PROBLEM DESCRIPTION:
For the listing that follows, give again exactly the lines from the one with "time_change keeps m (<[id" to the one with "r = false) ->", including both.

GIVEN INFORMATION:

(* ===== verification/TimeTheorems.v ===== *)
(** * Time entries and parts: what the calls do to the rows

    Every call of services/timeEntryService.ts is a sequence of elementary changes of
    the two tables. From them: the rows stay well-formed, a user has one running
    timer, a call stays in the caller's partner and organizations, and the totals of
    a timesheet are those of its rows. *)

From stdpp Require Import base gmap strings list option sorting.
From Stdlib Require Import ZArith QArith Lia.
From S2P Require Import Prelude Json Tenant Money BillingStore Invoices.
From S2P Require Import DeskStore Tickets TimeEntries.

Open Scope Z_scope.

(** ** Elementary changes *)

Section changes.
Context (env : TimeEnv) (actor : TimeEntryActor) (tickets : gmap string Ticket).

(** The caller may link work to this ticket, whose partner is [p]. *)
Definition may_link (id p : string) (t : Ticket) : Prop :=
  tickets !! id = Some t /\ resolveTicketPartner (tv_dir env) t = Some p
  /\ (truthy (ta_partnerId actor) = true -> ta_partnerId actor = Some p)
  /\ match ta_accessibleOrgIds actor with None => True | Some l => tk_orgId t ∈ l end.

(** The ticket and the organization of a row of partner [p]. *)
Definition linked (p : string) (ticketId orgId : option string) : Prop :=
  match ticketId with
  | None => orgId = None
  | Some id => exists t, may_link id p t /\ orgId = Some (tk_orgId t)
  end.

(** The caller may change the row. *)
Definition may_edit (r : TimeRow) : Prop :=
  sees_time env r = true /\ entryOrgAllowed r (ta_accessibleOrgIds actor) = true
  /\ (tr_userId r = ta_userId actor \/ ta_manageAll actor = true)
  /\ (te_isApproved (tr_entry r) = true -> ta_manageAll actor = true).

Record new_row (r : TimeRow) : Prop := {
  nr_visible : sees_time env r = true;
  nr_user : tr_userId r = ta_userId actor;
  nr_plain : te_isApproved (tr_entry r) = false /\ tr_approvedBy r = None /\ tr_approvedAt r = None;
  nr_duration : te_durationMinutes (tr_entry r) = computeDurationMinutes (tr_startedAt r) <$> te_endedAt (tr_entry r);
  nr_link : linked (tr_partnerId r) (te_ticketId (tr_entry r)) (te_orgId (tr_entry r));
}.

(** What the read of an update has decided for a row. *)
Record edit_of (input : UpdateTimeEntryInput) (r : TimeRow) (p : TimeSet) : Prop := {
  eo_may : may_edit r;
  eo_status : ts_billingStatus p = ue_billingStatus input;
  eo_times : ts_startedAt p = ue_startedAt input /\ ts_endedAt p = ue_endedAt input;
  eo_duration : ts_durationMinutes p
    = if is_given (ue_startedAt input) || is_given (ue_endedAt input)
      then computeDurationMinutes (default (tr_startedAt r) (ue_startedAt input)) <$> orElse (ue_endedAt input) (te_endedAt (tr_entry r))
      else None;
  eo_link : forall l, ts_link p = Some l -> linked (tr_partnerId r) l.1 l.2;
}.

(** Only this change makes a row run. *)
Definition free_to_run (m : gmap string TimeRow) (r : TimeRow) : Prop :=
  tr_running r = true -> forall k x, m !! k = Some x -> tr_userId x = tr_userId r -> tr_running x = false.

(** [keeps] says which writes of a billing status an update may make. *)
Inductive time_change (keeps : option BillingStatus -> Prop) (m : gmap string TimeRow) : gmap string TimeRow -> Prop :=
| tch_insert r : m !! tv_newId env = None -> new_row r -> free_to_run m r -> time_change keeps m (<[tv_newId env := r]> m)
| tch_stop now o : time_change keeps m (sql_update (running_of env (ta_userId actor)) (set_stopped now o) m)
| tch_edit id r input p : m !! id = Some r -> edit_of input r p -> keeps (ue_billingStatus input) ->
    time_change keeps m (<[id := apply_time_set p r]> m)
| tch_delete id r : m !! id = Some r -> may_edit r -> time_change keeps m (delete id m)
| tch_approve (ids : list string) approve now : ta_manageAll actor = true ->
    (forall id, id ∈ ids -> exists r, m !! id = Some r /\ sees_time env r = true
                            /\ orgAxisSql (ta_accessibleOrgIds actor) r = true /\ tr_running r = false) ->
    time_change keeps m (map_imap (fun id r => Some (if bool_decide (id ∈ ids) then set_approval approve (ta_userId actor) now r else r)) m).

Inductive part_change (keeps : option BillingStatus -> Prop) (m : gmap string PartRow) : gmap string PartRow -> Prop :=
| pch_insert r t : m !! tv_newId env = None -> sees_part env r = true -> tickets !! tp_ticketId (pr_part r) = Some t ->
    tp_orgId (pr_part r) = tk_orgId t -> part_change keeps m (<[tv_newId env := r]> m)
| pch_edit id r u : m !! id = Some r -> sees_part env r = true -> keeps (up_billingStatus u) ->
    part_change keeps m (<[id := apply_part u r]> m)
| pch_delete id r : m !! id = Some r -> sees_part env r = true -> part_change keeps m (delete id m).
End changes.

(** ** Every call is made of them *)

(** The statuses an update writes. *)
Definition op_status (op : WorkOp) : option BillingStatus :=
  match op with WUpdate _ input => ue_billingStatus input | WUpdatePart _ u => up_billingStatus u | _ => None end.

Lemma resolve_may_link env id actor s l : resolveTicketLink env id actor s = Ok l ->
  exists t, may_link env actor (dk_tickets s) id (lk_partnerId l) t /\ lk_orgId l = tk_orgId t.
Proof.
  unfold resolveTicketLink, getTicketForTimeTracking. intros H. destruct (dk_tickets s !! id) as [t|] eqn:Et; [|done].
  cbn [rbind] in H. result_ok H. simplify_eq. cbn. exists t. split; [|done]. unfold may_link.
  destruct (resolveTicketPartner _ t) as [p|] eqn:Ep; [|done]. cbn in *. split_and!; try done.
  - intros Ht. rewrite Ht in *. cbn [negb orb] in *. by bool_hyps.
  - destruct (ta_accessibleOrgIds actor); [|done]. by bool_hyps.
Qed.

Lemma entry_linked env id actor s l : entryLink env id actor s = Ok l -> id <> Some EmptyString ->
  linked env actor (dk_tickets s) (default EmptyString (link_partner actor l)) id (lk_orgId <$> l).
Proof.
  unfold entryLink, linked. intros H Hne. destruct id as [id|]; [|by simplify_eq].
  assert (Ht : truthy (Some id) = true) by (by destruct id). rewrite Ht in H. result_ok H. simplify_eq.
  apply resolve_may_link in Hg as (t & Hm & E). exists t. cbn. by rewrite E.
Qed.

Lemma insertable_new env id l actor s st en d b rate status u :
  let r := new_entry id l (default EmptyString (link_partner actor l)) actor st en d b rate status in
  entryLink env id actor s = Ok l -> insertable env r = Ok u -> new_row env actor (dk_tickets s) r.
Proof.
  intros r Hl H. unfold insertable in H. result_ok H. bool_hyps. split; try done. cbn in *. by apply entry_linked.
Qed.

Lemma feed_time t actor c now s : dk_time (insertTimeEntryFeedComment t actor c now s) = dk_time s
  /\ dk_parts (insertTimeEntryFeedComment t actor c now s) = dk_parts s
  /\ dk_tickets (insertTimeEntryFeedComment t actor c now s) = dk_tickets s.
Proof. unfold insertTimeEntryFeedComment. by repeat case_match. Qed.

Lemma has_running_false u s : has_running u s = false -> forall k x, dk_time s !! k = Some x -> tr_userId x = u -> tr_running x = false.
Proof.
  unfold has_running. intros H k x Hx Hu. destruct (tr_running x) eqn:E; [|done]. exfalso.
  assert (Hb : existsb (fun r => bool_decide (tr_userId r = u) && tr_running r) (sql_rows (dk_time s)) = true).
  { apply existsb_exists. exists x. split; [apply list_elem_of_In, sql_rows_elem; eauto|]. by rewrite bool_decide_eq_true_2. }
  congruence.
Qed.

Lemma can_mutate r actor u : assertCanMutate r actor = Ok u ->
  (tr_userId r = ta_userId actor \/ ta_manageAll actor = true) /\ (te_isApproved (tr_entry r) = true -> ta_manageAll actor = true).
Proof.
  unfold assertCanMutate. intros H. result_ok H. split; [|intros E; by rewrite E in H].
  apply orb_true_iff in Hg as [Hg|Hg]; [left; by bool_hyps|by right].
Qed.

Section call.
Context (env : TimeEnv) (actor : TimeEntryActor).

(** The effect of a call on the two tables. *)
Definition work_effect (keeps : option BillingStatus -> Prop) (s s' : DeskStore) : Prop :=
  rtc (time_change env actor (dk_tickets s) keeps) (dk_time s) (dk_time s')
  /\ rtc (part_change env (dk_tickets s) keeps) (dk_parts s) (dk_parts s') /\ dk_tickets s' = dk_tickets s.

Lemma edit_read_spec s id input p : updateTimeEntry_read env id input actor s = Ok p ->
  exists r, dk_time s !! id = Some r /\ edit_of env actor (dk_tickets s) input r p.
Proof.
  unfold updateTimeEntry_read, getEntryOr404. intros H. destruct (dk_time s !! id) as [r|] eqn:Er; [|done].
  exists r. split; [done|]. apply rbind_Ok in H as (r' & H0 & H). result_ok H0. simplify_eq.
  apply rbind_Ok in H as ([] & Ha & H). apply rbind_Ok in H as ([] & _ & H). apply rbind_Ok in H as (l & Hl & H).
  simplify_eq. apply can_mutate in Ha. split; [by destruct Ha|done|done|done|].
  cbn. intros [tid org] ->. destruct (ue_ticketId input) as [[id'|]|]; [|by simplify_eq|by simplify_eq].
  apply rbind_Ok in Hl as (k & (t & Hm & E)%resolve_may_link & Hl). result_ok Hl. simplify_eq. bool_hyps. exists t. cbn.
  match goal with H : lk_partnerId _ = _ |- _ => rewrite <- H end. by rewrite <- E.
Qed.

RESPONSE TO THE TASK:
    time_change keeps m (<[id := apply_time_set p r]> m)
| tch_delete id r : m !! id = Some r -> may_edit r -> time_change keeps m (delete id m)
| tch_approve (ids : list string) approve now : ta_manageAll actor = true ->
    (forall id, id ∈ ids -> exists r, m !! id = Some r /\ sees_time env r = true
                            /\ orgAxisSql (ta_accessibleOrgIds actor) r = true /\ tr_running r = false) ->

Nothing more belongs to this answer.